Abstract

Due to the high computational complexity of wormhole propagation in carbonate acidization, nonphysical oscillations of the numerical solutions often appear, which seriously ruins the physical accuracy or even breaks down the whole process of reservoir flows at large-scale simulation. In this paper, we introduce and study a family of recently developed nonlinear complementarity formulations for handling the nonphysical oscillations. Typically, this bound-preserving process is modeled by the corresponding nonlinear partial differential equations (PDEs) along with the inequality restrictions as a non-smooth system of equations under the application of a minimum-type complementary function.
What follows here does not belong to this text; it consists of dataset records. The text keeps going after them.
Lemma text_field_accepts_witness :
  EventBase.text "title" (Some 1) (Some 200) EventBase.validate_not_empty
    (sample_body None) = inr "Tech Conference 2024"
  ∧ ∃ s, sample_body None !! "title" = Some (JStr s) ∧ len s ≤ 200
         ∧ all_space s = false ∧ "Tech Conference 2024" = strip s.
Proof.
  assert (EventBase.text "title" (Some 1) (Some 200) EventBase.validate_not_empty
            (sample_body None) = inr "Tech Conference 2024") as Ht
    by (vm_compute; reflexivity).
  split; [exact Ht|].
  exact (proj1 (text_field_accepts "title" 200 (sample_body None) _) Ht).
Defined.

Lemma EventCreate_validate_cases `{!Library} body :
  (∃ e, EventCreate.validate body = Ok e)
  ∨ EventCreate.validate body
    = Raise (RequestValidationError
               (errors_of (EventBase.title_field body)
                ++ errors_of (EventBase.description_field body)
                ++ errors_of (EventBase.date_field body)
                ++ errors_of (EventBase.location_field body)
                ++ errors_of (EventBase.capacity_field body)
                ++ errors_of (EventBase.organizer_field body)
                ++ errors_of (EventBase.status_field body)
                ++ errors_of (EventCreate.eventId_field body))).
Proof.
  unfold EventCreate.validate.
  destruct (EventBase.title_field body); [by right|].
  destruct (EventBase.description_field body); [by right|].
  destruct (EventBase.date_field body); [by right|].
  destruct (EventBase.location_field body); [by right|].
  destruct (EventBase.capacity_field body); [by right|].
  destruct (EventBase.organizer_field body); [by right|].
  destruct (EventBase.status_field body); [by right|].
  destruct (EventCreate.eventId_field body); [by right|].
  left. by eexists.
Qed.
Because of the non-smoothness of the nonlinear complementarity system, the nonlinear algebraic system after the fully implicit discretization is solved by using a semismooth Newton method combined with a generalized Jacobian matrix. To accelerate the convergence and enhance the robustness of the corresponding linear iterations, we employ an improved class of constrained pressure residual (CPR) preconditioners with different combinations of physics-based and domain decomposition methods. Experiments on two- and three-dimensional wormhole propagation problems are presented to demonstrate the applicability of the aforementioned algorithms. Large-scale reservoir simulation with more than one billion degrees of freedom is provided to show the algorithmic scalability by using tens of thousands of processors.